Materials with negative Poisson’s ratio, commonly referred to as auxetic materials, have attracted considerable attention due to their superior mechanical properties such as enhanced shear resistance, indentation resistance, and fracture toughness. While several structural mechanisms giving rise to auxecity have been suggested in the past (e.g., nonaffine deformation, noncentral force interaction, and chiral structure), a microstructure that unites auxeticity with both high strength and high stiffness is rare. Combining in-situ nanomechanical testing with microstructure-based micromechanical modeling, we show that limpet teeth possess a unique microstructure uniting auxecity with ultrahigh strength (~3.6 GPa).

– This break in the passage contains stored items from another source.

Lemma final_app p a b : final p (a ++ b) = final (final p a) b.
Proof. revert p. induction a as [ | y a IH]; intros p; [done | ]. cbn [app]. by rewrite !final_cons. Qed.
Lemma final_some p b : b <> [] -> final p b = final None b.
Proof. unfold final. destruct b using rev_ind; [done | ]. intros _. by rewrite last_snoc. Qed.

(** The list part of HASH_DELETE when other elements remain. *)
Lemma delete_links l0 t m n a x b :
  NoDup (a ++ x :: b) -> dseg (app_links m) None (a ++ x :: b) None -> a ++ b <> [] ->
  first (a ++ x :: b) None = Some l0 -> tbl_tail t = final None (a ++ x :: b) ->
  let t' := set_tail (final None (a ++ b)) t in
  exists m1 m',
    (if bool_decide (tbl_tail t = Some x) then upd_tbl (Ut (Some l0) (Some t) m n) (set_tail (final None a))
     else Ok (Ut (Some l0) (Some t) m n)) = Ok (Ut (Some l0) (Some t') m n) /\
    match final None a with
    | Some p => upd (Ut (Some l0) (Some t') m n) p (set_next (first b None))
    | None => Ok (set_head (first b None) (Ut (Some l0) (Some t') m n))
    end = Ok (Ut (first (a ++ b) None) (Some t') m1 n) /\
    upd_opt (Ut (first (a ++ b) None) (Some t') m1 n) (first b None) (set_prev (final None a)) =
      Ok (Ut (first (a ++ b) None) (Some t') m' n) /\
    view m m' (app_links m') (bkt_links m) (stat m) /\ dseg (app_links m') None (a ++ b) None.
Proof.
  intros Hnd Hds Hne Hfi Htl. destruct (dseg_unlink _ _ _ _ Hnd Hds) as [Hxl Hun].
  assert (forall l, l ∈ a ++ x :: b -> is_Some (m !! l)) as Hal.
  { intros l Hl. destruct (dseg_links _ _ _ _ _ Hds Hl). by eapply links_alive. }
  destruct (set_next_opt_view m (final None a) (first b None)) as (m1 & E1 & D1 & A1 & B1 & S1).
  { intros l Hl%final_elem. apply Hal. set_solver. }
  destruct (set_prev_opt_view m1 (first b None) (final None a)) as (m2 & E2 & D2 & A2 & B2 & S2).
  { intros l Hl%first_elem. apply (dom_alive m); [done | ]. apply Hal. set_solver. }
  apply first_elem in Hfi as Hl0. cbv zeta. exists m1, m2. split; [ | split; [ | split; [by apply upd_opt_mk | split]]].
  - rewrite final_app in Htl. rewrite final_cons in Htl. destruct b as [ | y b].
    + rewrite bool_decide_eq_true_2 by done. rewrite app_nil_r. by apply upd_tbl_mk; auto.
    + rewrite final_some in Htl by done. rewrite bool_decide_eq_false_2.
      * rewrite final_app, final_some, <- Htl by done. by destruct t.
      * rewrite Htl. intros H%final_elem. apply NoDup_app in Hnd as (_ & _ & [Hn _]%NoDup_cons). done.
  - destruct (final None a) as [p | ] eqn:Ea.
    + rewrite (upd_mk _ _ _ _ _ _ _ E1). destruct a; [done | ]. cbn in Hfi |- *. congruence.
    + apply final_none in Ea as ->. cbn in E1. injection E1 as <-. done.
  - split; [congruence | ]. split; [done | ]. split; intros l; [by rewrite B2, B1 | by rewrite S2, S1].
  - eapply dseg_ext; [ | exact Hun]. intros l _. rewrite A2. by apply upd_pv_opt_ext.
Qed.

Lemma delete_ok s a x b : inv s (a ++ x :: b) ->
  exists s', HASH_DELETE s x = Ok s' /\ del_post s (a ++ b) s'.
Proof.
  destruct s as [h o m n]. intros (Hnd & Hsm & Hel & Hf). cbn in Hf.
  destruct h as [l0 | ], o as [t | ]; try done; [ | by destruct a].
  destruct Hf as (bs & k & Htok & Hp & Hds & Hni & Htl & Hfi). cbn [ut_hs] in *.
  destruct (dseg_unlink _ _ _ _ Hnd Hds) as [Hxl _]. destruct (links_get _ _ _ _ Hxl) as (d & Hd & Hpv & Hnx).
  unfold HASH_DELETE. cbn [ut_hs]. rewrite (hget_some _ _ _ Hd), obind_ok, Hpv, Hnx.
  destruct (decide (a ++ b = [])) as [[-> ->]%app_nil | Hne].
  { cbn in Hfi. injection Hfi as ->. cbn [final last first]. rewrite the_tbl_mk, obind_ok by eauto.
    eexists. split; [done | ]. split; [ | done]. split; [constructor | ]. split; [done | ].
    split; [by intros l ?%elem_of_nil | done]. }
  destruct (delete_links l0 t m n a x b) as (m1 & m' & E1 & E2 & E3 & (D & _ & B & S) & Hds'); try done.
  set (t' := set_tail (final None (a ++ b)) t) in *.
  assert (forall u v : outcome ut, match final None a, first b None with None, None => u | _, _ => v end = v) as ->.
  { intros u v. destruct (final None a) eqn:Ea; [done | ]. destruct (first b None) eqn:Eb; [done | ].
    apply final_none in Ea. apply first_none in Eb. by subst. }
  rewrite the_tbl_mk, obind_ok by (destruct (dseg_links _ _ _ _ _ Hds (first_elem _ _ Hfi)); by eapply links_alive).
  rewrite E1, obind_ok, E2, obind_ok, E3, obind_ok. destruct (first (a ++ b) None) as [l1 | ] eqn:Ef; [ | by apply first_none in Ef].
  assert (is_Some (m' !! l1)) as Hl1.
  { apply first_elem in Ef. destruct (dseg_links _ _ _ _ _ Hds' Ef). by eapply links_alive. }
  rewrite the_tbl_mk, obind_ok by done. destruct (Hel x ltac:(set_solver)) as (key & Hst & Hkl).
  assert (hashv d = hashf key) as -> by (unfold stat in Hst; rewrite Hd in Hst; by injection Hst).
  assert (tbl_ok m' t' bs k) as Htok'.
  { destruct Htok as (T1 & T2 & T3 & T4 & T5 & T6). repeat (split; [done | ]). split; [ | done].
    apply (buckets_ok_ext m); auto. }
  pose proof Htok' as (-> & _).
  destruct (del_in_bkt_ok l1 t' m' n bs k x (key, len key) (hashf key))
    as (t2 & m2 & bs2 & -> & Htok2 & (D2 & A2 & S2 & _) & P2 & N2 & T2 & Y2); try done.
  { rewrite Hp. set_solver. } { by rewrite S. } { by rewrite Hp. }
  assert (num_items t2 = len (a ++ b) + 1) as En.
  { rewrite N2. unfold t'. cbn [num_items set_tail]. rewrite Hni, !length_app. cbn [length]. lia. }
  assert (a ++ x :: b ≡ₚ x :: a ++ b) as Pab by (by rewrite <- Permutation_middle).
  rewrite obind_ok, upd_tbl_mk by (by apply (dom_alive m')). eexists. split; [done | ].
  split; [ | split; [cbn; congruence | split; [exact Y2 | intros l; cbn; by rewrite S2, S]]].
  split; [rewrite Pab in Hnd; by apply NoDup_cons in Hnd as [_ ?] | ].
  assert (len (a ++ b) < 2 ^ 32) as Hsm2 by (rewrite Pab in Hsm; cbn [length] in Hsm; lia). split; [done | ].
  split; [intros l Hl; unfold elem_ok; cbn; rewrite S2, S; apply Hel; set_solver | ].
  exists bs2, k. split; [done | ]. split; [apply (Permutation_cons_inv (a := x)); by rewrite <- P2, Hp | ].
  split; [eapply dseg_ext; [ | exact Hds']; intros l _; apply A2 | ]. split.
  - cbn [num_items set_num_items]. rewrite En. unfold u32, uwrap. rewrite Z.mod_small by lia. lia.
  - split; [ | done]. cbn [tbl_tail set_num_items]. by rewrite T2.
Qed.
End UtHashProof.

Specifically, the microstructure in the leading part of limpet teeth consists of an amorphous hydrated silica (SiO2•nH2O) matrix embedded with bundles of single crystal iron oxide hydroxide (a-FeOOH, goethite) nanorods arranged in a pseudo-cholesteric pattern. During deformation, this microstructure allows local coordinated displacement and rotation of the nanorods, enabling auxetic behavior while maintaining one of the highest strengths among natural materials. Key microstructural features leading to these properties include the pseudo-cholesteric arrangement of nanorods at appropriate volume fractions and aspect ratios, the anisotropic elasticity of nanorods with a goethite crystal structure that tends to align its compliant axis to the loading direction, as well as a nanometer-thick interfacial phase facilitating strong cohesion and effective stress transfer between the nanorods and matrix. These findings rationalize the superior ability of limpet teeth to resist contact-induced damage, wear, and fracture, and lay a foundation for designing biomimetic auxetic structures combined with extreme strength and high stiffness.